Sexta-feira, 15 de Dezembro de 2017
ISSN 1519-7670 - Ano 19 - nº970

ARMAZéM LITERáRIO > BIBLIOTECA OLIVEIRA LIMA

Partes do acervo já estão digitalizadas

Por ‘OG’ em 25/11/2014 na edição 826
Reproduzido do Globo.com, 19/11/2014; título original: “Biblioteca Oliveira Lima tem parte de seu acervo digitalizado”

Por décadas, o raro e exclusivo acervo da Biblioteca Oliveira Lima, do bibliófolo, diplomata e jornalista pernambucano Manoel de Oliveira Lima (1867-1928), esteve disponível apenas na Universidade Católica da América, em Washington, Estados Unidos. Agora, graças à tecnologia digital, parte da coleção estará a poucos cliques dos leitores brasileiros. Conhecidos por oferecer informações privilegiadas de períodos históricos do país, jogando luz sobre o colonialismo, a independência, a escravatura e a abolição, os panfletos do século 19 da biblioteca acabam de ser adquiridos pela editora internacional Cengage Learning, e deverão ser inteiramente digitalizados até dezembro. Instituições de educação de todo mundo poderão adquirir os arquivos, disponibilizando a seus pesquisadores, estudantes ou usuários. No futuro, o objetivo é digitalizar toda a Oliveira Lima. “A coleção Oliveira Lima é única, abrange arte, ciência, política, sociedade… Oferece não apenas um olhar sobre a história do Brasil, mas da relação do país com a Europa”, opina Fernando Valenzuela, presidente para a América Latina da Cengage Learning. “Não se trata apenas do fato tecnológico de passar do papel para o digital. Há todo um trabalho de contextualizar, indexar e conectar o conteúdo com conteúdos de outras épocas. Para que qualquer pessoa no mundo pode acessar este conteúdo e se tornar pesquisador do Brasil, é preciso tornar a coleção pesquisável dentro de uma experiência completa de aprendizagem.”

Considerada uma das mais importantes coleções brasileiras, a Biblioteca Oliveira Lima é fruto da dedicação do colecionador.

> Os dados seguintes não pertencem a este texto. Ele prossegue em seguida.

(** What the step leaves to the other threads, and takes from them. *)
Record others_ok : Prop := {
  ot_words s g n : others_fly s g n -> tl' s <= g
    /\ forall k, (k < Z.to_nat n * w)%nat ->
         word w (c_ring c') (g * Z.of_nat w + Z.of_nat k)
         = word w (c_ring c) (g * Z.of_nat w + Z.of_nat k);
  ot_disjoint s g n g' n' :
    flying p' = Some (s, g, n) -> others_fly s g' n' -> g + n <= g' \/ g' + n' <= g;
  ot_cover s x : tl' s <= x < moved s c' ->
    (exists g n, flying p' = Some (s, g, n) /\ g <= x < g + n)
    \/ (exists g n, others_fly s g n /\ g <= x < g + n);
  ot_single s : single s (c_ring c) = true -> pc_side p' = Some s ->
    pc_side p = Some s
    \/ forall j pj, j <> i -> c_pcs c !! j = Some pj -> pc_side pj <> Some s
}.

Lemma single_kept : marks_ok -> forall s, single s (c_ring c') = single s (c_ring c).
Proof. intros M s. unfold single. by rewrite (mk_sync M). Qed.

Lemma sim_step_threads :
  marks_ok -> others_ok -> pc_ok w (c_ring c') (fun s => moved s c') tl' p' x' ->
  Forall2 (pc_ok w (c_ring c') (fun s => moved s c') tl')
    (<[i := p']> (c_pcs c)) (<[i := x']> (a_pcs a)).
Proof.
  intros M O Hp. pose proof (sim_threads _ _ _ _ S) as F.
  apply Forall2_same_length_lookup. split.
  { rewrite !length_insert. by eapply Forall2_length. }
  intros j pj xj Hj Hx.
  assert (i < length (c_pcs c))%nat by (by eapply lookup_lt_Some).
  assert (i < length (a_pcs a))%nat by (by erewrite <- Forall2_length).
  destruct (decide (i = j)) as [<-|N].
  { rewrite list_lookup_insert_eq in Hj by done. rewrite list_lookup_insert_eq in Hx by done.
    by simplify_eq. }
  rewrite list_lookup_insert_ne in Hj by done. rewrite list_lookup_insert_ne in Hx by done.
  eapply (pc_ok_frame w (c_ring c) (c_ring c') (fun s => moved s c) (fun s => moved s c') tl tl').
  - apply M.
  - by apply single_kept.
  - intros s. apply (mk_forward M).
  - intros s. apply (mk_forward M).
  - intros s Hs Hsi. destruct (mk_mover M s) as [|Hm]; [done|].
    by destruct N; eapply (sim_single _ _ _ _ S s).
  - intros s g n Hf. apply (ot_words O). by exists j, pj.
  - by eapply Forall2_lookup_lr.
Qed.

Lemma sim_step :
  c_pcs c' = <[i := p']> (c_pcs c) ->
  marks_ok -> others_ok -> pc_ok w (c_ring c') (fun s => moved s c') tl' p' x' ->
  sim w tl' c' a'.
Proof.
  intros Ec M O Hp.
  assert (i < length (c_pcs c))%nat as Hlt by (by eapply lookup_lt_Some).
  assert (forall j pj, c_pcs c' !! j = Some pj ->
    (j = i /\ pj = p') \/ (j <> i /\ c_pcs c !! j = Some pj)) as Hcase.
  { intros j pj. rewrite Ec. destruct (decide (i = j)) as [<-|].
    - rewrite list_lookup_insert_eq by done. intros; left; by simplify_eq.
    - rewrite list_lookup_insert_ne by done. by right. }
  split; try apply M.
  - rewrite (mk_capacity M), (mk_size M). apply S.
  - intros s. rewrite (mk_sync M). apply S.
  - rewrite Ec. by apply sim_step_threads.
  - intros j k pj pk s g n g' n' N Hj Hk Fj Fk.
    destruct (Hcase j pj Hj) as [[-> ->]|[Nj Hj']], (Hcase k pk Hk) as [[-> ->]|[Nk Hk']].
    + done.
    + apply (ot_disjoint O s); [done|by exists k, pk].
    + apply or_comm. apply (ot_disjoint O s); [done|by exists j, pj].
    + by apply (sim_disjoint _ _ _ _ S j k pj pk s).
  - intros s x Hx. destruct (ot_cover O s x Hx) as [(g & n & Hf & H)|(g & n & (j & pj & N & Hj & Hf) & H)].
    + exists i, p', g, n. rewrite Ec. by rewrite list_lookup_insert_eq.
    + exists j, pj, g, n. rewrite Ec. by rewrite list_lookup_insert_ne.
  - intros s j k pj pk Hs Hj Hk Sj Sk. rewrite (single_kept M) in Hs.
    destruct (Hcase j pj Hj) as [[-> ->]|[Nj Hj']], (Hcase k pk Hk) as [[-> ->]|[Nk Hk']].
    + done.
    + destruct (ot_single O s Hs Sj) as [H|H]; [|by destruct (H k pk Nk Hk')].
      by apply (sim_single _ _ _ _ S s i k p pk).
    + destruct (ot_single O s Hs Sk) as [H|H]; [|by destruct (H j pj Nj Hj')].
      by apply (sim_single _ _ _ _ S s j i pj p).
    + by apply (sim_single _ _ _ _ S s j k pj pk).
Qed.
End one_step.

(** The configuration after a step of thread [i] that moves no head. *)
Definition set_pc (i : nat) (p : pc) (r : rte_ring) (c : conf) : conf :=
  mk_conf r (c_prod c) (c_cons c) (<[i := p]> (c_pcs c)).

Lemma moved_move s s' k c : moved s (move s' k c) = moved s c + (if decide (s = s') then k else 0).
Proof. by destruct s, s'; simpl; rewrite ?Z.add_0_r. Qed.

Lemma move_0 s c : move s 0 c = c.
Proof. destruct s, c; unfold move; simpl; by rewrite Z.add_0_r. Qed.

Section steps.
Context (w : nat) (tl : ring_side -> Z) (c : conf) (a : aconf) (S : sim w tl c a).
Context (i : nat) (p : pc) (Hi : c_pcs c !! i = Some p).

Lemma flying_other s g n j pj :
  c_pcs c !! j = Some pj -> flying pj = Some (s, g, n) -> flying p <> Some (s, g, n) ->
  others_fly c i s g n.
Proof. intros Hj Hf N. exists j, pj. split; [|done]. intros ->. congruence. Qed.

Lemma others_range s g n :
  others_fly c i s g n -> 0 < n /\ tl s <= g /\ g + n <= moved s c.
Proof. intros (j & pj & _ & Hj & Hf). exact (flying_range w tl c a S j pj s g n Hj Hf). Qed.

(** The thread's own reservation is apart from the others'. *)
Lemma others_apart s g n g' n' :
  flying p = Some (s, g, n) -> others_fly c i s g' n' -> g + n <= g' \/ g' + n' <= g.
Proof.
  intros Hf (j & pj & N & Hj & Hfj). by apply (sim_disjoint _ _ _ _ S i j p pj s).
Qed.

Lemma cover_cases s x :
  tl s <= x < moved s c ->
  (exists g n, flying p = Some (s, g, n) /\ g <= x < g + n)
  \/ (exists g n, others_fly c i s g n /\ g <= x < g + n).
Proof.
  intros Hx. destruct (sim_cover _ _ _ _ S s x Hx) as (j & pj & g & n & Hj & Hf & H).
  destruct (decide (j = i)) as [->|N].
  - left. exists g, n. by simplify_eq.
  - right. exists g, n. split; [|done]. by exists j, pj.
Qed.

(** A step that changes neither the ring nor the reservation of the thread. *)
Lemma sim_local p' x' :
  flying p' = flying p ->
  (forall s, single s (c_ring c) = true -> pc_side p' = Some s ->
    pc_side p = Some s
    \/ forall j pj, j <> i -> c_pcs c !! j = Some pj -> pc_side pj <> Some s) ->
  pc_ok w (c_ring c) (fun s => moved s c) tl p' x' ->
  sim w tl (set_pc i p' (c_ring c) c) (mk_aconf (a_q a) (<[i := x']> (a_pcs a))).
Proof.
  intros Hf Hs Hp. apply (sim_step w tl c a S i p Hi _ tl _ p'); [done| | |exact Hp].
  - split; try apply S; try done; intros s; try (split; reflexivity); by left.
  - split; [| | |exact Hs].
    + intros s g n O. split; [apply (others_range s g n O)|done].
    + rewrite Hf. apply others_apart.
    + rewrite Hf. apply cover_cases.
Qed.
End steps.

(** ** The points of a call *)

Section points.
Context (w : nat) (tl : ring_side -> Z) (c : conf) (a : aconf) (S : sim w tl c a) (i : nat).

#[local] Abbreviation ok := (pc_ok w (c_ring c) (fun s => moved s c) tl).

Lemma marks_room : 0 <= moved Cons c /\ tl Cons <= moved Cons c /\ moved Cons c <= tl Prod
  /\ tl Prod <= moved Prod c /\ moved Prod c <= tl Cons + capacity (c_ring c) /\ 0 <= tl Cons
  /\ 0 <= capacity (c_ring c) < size (c_ring c) /\ 0 < size (c_ring c) <= 2 ^ 31 /\ (0 < w)%nat.
Proof.
  pose proof (sim_order _ _ _ _ S). pose proof (sim_cap _ _ _ _ S).
  pose proof (geom_size_pos _ _ (sim_geom _ _ _ _ S)).
  pose proof (geom_w _ _ (sim_geom _ _ _ _ S)). lia.
Qed.

Lemma thread_apc p x : c_pcs c !! i = Some p -> a_pcs a !! i = Some x -> ok p x.
Proof.
  intros Hi Hx. destruct (thread_ok w tl c a S i p Hi) as (y & Hy & H). congruence.
Qed.

(** The abstract thread stays where it is. *)
Lemma aconf_same x : a_pcs a !! i = Some x -> mk_aconf (a_q a) (<[i := x]> (a_pcs a)) = a.
Proof. intros Hx. rewrite list_insert_id by done. by destruct a. Qed.

(** What a fresh thread sees is the room from the position it looked at. *)
Lemma room_seen_exact s old g :
  looked (c_ring c) (fun s => moved s c) tl s old g ->
  moved s c - g + capacity (c_ring c) < 2 ^ 32 ->
  room_seen s old (c_ring c) = room_from (c_ring c) tl s g.
Proof.
  intros (-> & Hg & Hr & _) Hf. pose proof marks_room.
  pose proof (sim_tail _ _ _ _ S Prod) as Hp. pose proof (sim_tail _ _ _ _ S Cons) as Hc.
  simpl in Hp, Hc. unfold room_seen, room_from in *. destruct s.
  - rewrite Hc, wrap_sub_r, <- wrap_sub_l, wrap_add_r, wrap_sub_l.
    apply wrap_small. unfold fits. lia.
  - rewrite Hp, wrap_sub_l, wrap_sub_r. apply wrap_small. unfold fits. lia.
Qed.

(** When a compare-and-swap succeeds, the head is where it was read. *)
Lemma swap_exact s old g :
  looked (c_ring c) (fun s => moved s c) tl s old g ->
  moved s c - g + capacity (c_ring c) < 2 ^ 32 ->
  single s (c_ring c) || (head (side s (c_ring c)) =? old) = true -> g = moved s c.
Proof.
  intros (-> & Hg & _ & Hs) Hf Ht. pose proof marks_room.
  apply orb_true_iff in Ht as [Ht|Ht]; [auto|].
  apply Z.eqb_eq in Ht. rewrite (sim_head _ _ _ _ S) in Ht.
  symmetry. apply u32_inj; [done|lia].
Qed.

Lemma copying_busy s buf old n room j g x :
  copying w (c_ring c) (fun s => moved s c) tl s buf old n room j g x -> x <> AIdle.
Proof.
  intros (_ & _ & _ & _ & _ & _ & H) ->.
  destruct s; [by destruct H as (? & ? & ? & _)|by destruct H as (? & ? & _)].
Qed.

(** While something is reserved and not published, another call is under way. *)
Lemma others_busy p s :
  c_pcs c !! i = Some p -> flying p = None -> tl s < moved s c -> a_others i a.
Proof.
  intros Hi Hf Hlt. destruct (sim_cover _ _ _ _ S s (tl s) ltac:(lia)) as (j & pj & g & n & Hj & Hfj & _).
  destruct (thread_ok w tl c a S j pj Hj) as (x & Hx & Ho).
  exists j, x. split; [intros ->; congruence|]. split; [done|].
  destruct pj; try done; simpl in Ho; [| |destruct Ho as [Ho _]]; by eapply copying_busy.
Qed.

Lemma sim_call s n b buf :
  c_pcs c !! i = Some Idle -> call_ok w c s n buf ->
  sim w tl (set_pc i (ReadHead s n b buf) (c_ring c) c)
    (mk_aconf (a_q a) (<[i := ACalled s n b buf]> (a_pcs a))).
Proof.
  intros Hi (Hn & Hb & Hs). apply (sim_local w tl c a S i Idle Hi); [done| |done].
  intros s' Hs' E. simpl in E. simplify_eq. right. intros j pj _ Hj.
  by eapply (Forall_lookup_1 _ _ j pj (Hs Hs')).
Qed.

Lemma sim_return s n room buf :
  c_pcs c !! i = Some (Finish s n room buf) ->
  sim w tl (set_pc i Idle (c_ring c) c) (mk_aconf (a_q a) (<[i := AIdle]> (a_pcs a))).
Proof. intros Hi. by apply (sim_local w tl c a S i _ Hi). Qed.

Foi ampliada através de viagens, nas quais ele adquiriu diversos livros raros junto a marchands. Até o fim da sua vida, Oliveira Lima havia catalogado 58 mil documentos, que explicavam as conexões entre Brasil e Europa. Depois de doar o material para a Universidade Católica da América, em 1916, o bibliófolo trabalhou como curador da biblioteca. Após sua morte, a coleção continuou a crescer sob a condução da sua esposa, Flora de Oliveira Lima (de 1928 a 1940), e de Manoel Cardozo (de 1940 a 1985).

Parte importante da coleção, os panfletos abrangem um período que vai de 1801 a 1983, e trazem registros valiosos sobre a história do país. A maior parte deles foram publicados originalmente em Brasil e Portugal. Os assuntos principais são literatura, política e história, mas outras diversas áreas são exploradas, como legislação, medicina, saúde pública, ferrovias, diplomacia, imigração, direitos das mulheres e dos índios, entre outros. Na coleção digital, cada palavra é contextualizada para ser pesquisada independentemente, oferecendo relações e conexões entre os temas. “As monografias são a demonstração mais viva do conhecimento hoje, pois trazem uma conexão entre a educação formal e informal”, avalia Valenzuela. “A maneira como conecta as pessoas, cadastrado informações naquelas pequenas fontes de conhecimento, é o próximo do que acontece hoje nas redes sociais no mundo.”